■ Records provided ■
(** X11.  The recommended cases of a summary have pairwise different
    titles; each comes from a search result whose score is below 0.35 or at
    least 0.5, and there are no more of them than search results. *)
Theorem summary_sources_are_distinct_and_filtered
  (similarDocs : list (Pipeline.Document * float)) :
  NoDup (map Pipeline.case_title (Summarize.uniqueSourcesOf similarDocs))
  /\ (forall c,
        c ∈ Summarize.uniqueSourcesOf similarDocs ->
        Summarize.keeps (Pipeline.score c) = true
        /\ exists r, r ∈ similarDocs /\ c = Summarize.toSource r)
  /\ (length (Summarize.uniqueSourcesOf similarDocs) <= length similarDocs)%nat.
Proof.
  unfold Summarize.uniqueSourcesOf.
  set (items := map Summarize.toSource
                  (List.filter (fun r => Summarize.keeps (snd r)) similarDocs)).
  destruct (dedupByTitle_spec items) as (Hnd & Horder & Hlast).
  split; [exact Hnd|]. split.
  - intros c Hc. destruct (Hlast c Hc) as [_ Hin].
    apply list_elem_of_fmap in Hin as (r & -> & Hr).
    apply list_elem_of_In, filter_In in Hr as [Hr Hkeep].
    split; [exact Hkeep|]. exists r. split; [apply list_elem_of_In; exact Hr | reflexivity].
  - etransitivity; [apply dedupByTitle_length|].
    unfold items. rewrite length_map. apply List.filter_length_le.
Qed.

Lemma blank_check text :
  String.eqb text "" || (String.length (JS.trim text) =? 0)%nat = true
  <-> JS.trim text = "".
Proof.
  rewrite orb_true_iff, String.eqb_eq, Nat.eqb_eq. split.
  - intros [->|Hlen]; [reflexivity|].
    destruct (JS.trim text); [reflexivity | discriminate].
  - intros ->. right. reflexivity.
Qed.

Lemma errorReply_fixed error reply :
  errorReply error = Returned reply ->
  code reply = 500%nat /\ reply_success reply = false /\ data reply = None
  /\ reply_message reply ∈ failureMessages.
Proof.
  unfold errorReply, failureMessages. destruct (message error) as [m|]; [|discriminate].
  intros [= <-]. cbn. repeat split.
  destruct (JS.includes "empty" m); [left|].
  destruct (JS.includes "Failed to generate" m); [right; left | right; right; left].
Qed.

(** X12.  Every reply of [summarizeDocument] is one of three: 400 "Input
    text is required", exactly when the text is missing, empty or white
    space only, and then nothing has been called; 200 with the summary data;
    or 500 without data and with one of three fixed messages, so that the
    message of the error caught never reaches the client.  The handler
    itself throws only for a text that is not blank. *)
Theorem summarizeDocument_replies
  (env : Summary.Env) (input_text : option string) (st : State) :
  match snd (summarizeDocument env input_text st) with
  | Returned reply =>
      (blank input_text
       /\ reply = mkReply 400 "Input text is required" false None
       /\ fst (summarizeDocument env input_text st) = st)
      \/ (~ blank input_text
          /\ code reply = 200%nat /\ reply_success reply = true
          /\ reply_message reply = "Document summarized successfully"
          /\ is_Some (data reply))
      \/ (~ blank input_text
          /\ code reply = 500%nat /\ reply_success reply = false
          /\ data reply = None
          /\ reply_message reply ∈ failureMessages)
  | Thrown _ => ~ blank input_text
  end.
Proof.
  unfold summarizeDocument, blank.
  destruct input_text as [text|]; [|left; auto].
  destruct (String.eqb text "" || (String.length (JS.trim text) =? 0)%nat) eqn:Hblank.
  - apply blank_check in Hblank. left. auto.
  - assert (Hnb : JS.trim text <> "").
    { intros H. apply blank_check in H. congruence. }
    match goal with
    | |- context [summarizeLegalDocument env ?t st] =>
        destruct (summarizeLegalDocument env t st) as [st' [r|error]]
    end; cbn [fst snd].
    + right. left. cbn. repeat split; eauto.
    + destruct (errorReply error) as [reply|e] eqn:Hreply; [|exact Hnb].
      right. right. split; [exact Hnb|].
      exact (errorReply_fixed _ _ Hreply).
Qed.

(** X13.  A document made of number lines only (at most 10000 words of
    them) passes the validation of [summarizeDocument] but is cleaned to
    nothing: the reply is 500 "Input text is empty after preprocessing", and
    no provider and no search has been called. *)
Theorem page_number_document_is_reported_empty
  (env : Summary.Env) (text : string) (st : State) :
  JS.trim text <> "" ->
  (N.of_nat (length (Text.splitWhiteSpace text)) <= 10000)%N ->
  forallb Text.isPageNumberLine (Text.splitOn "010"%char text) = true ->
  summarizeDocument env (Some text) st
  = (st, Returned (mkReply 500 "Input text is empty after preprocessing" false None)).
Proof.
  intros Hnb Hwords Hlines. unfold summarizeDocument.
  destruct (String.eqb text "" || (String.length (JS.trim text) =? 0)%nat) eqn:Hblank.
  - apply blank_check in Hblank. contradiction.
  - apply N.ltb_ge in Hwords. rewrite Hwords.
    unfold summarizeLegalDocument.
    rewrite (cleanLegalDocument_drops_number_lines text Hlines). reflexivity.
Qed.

■ Problem to solve ■
In the material above, find each line containing the word "Hlast" and copy it.

■ Worked solution ■
  destruct (dedupByTitle_spec items) as (Hnd & Horder & Hlast).
  - intros c Hc. destruct (Hlast c Hc) as [_ Hin].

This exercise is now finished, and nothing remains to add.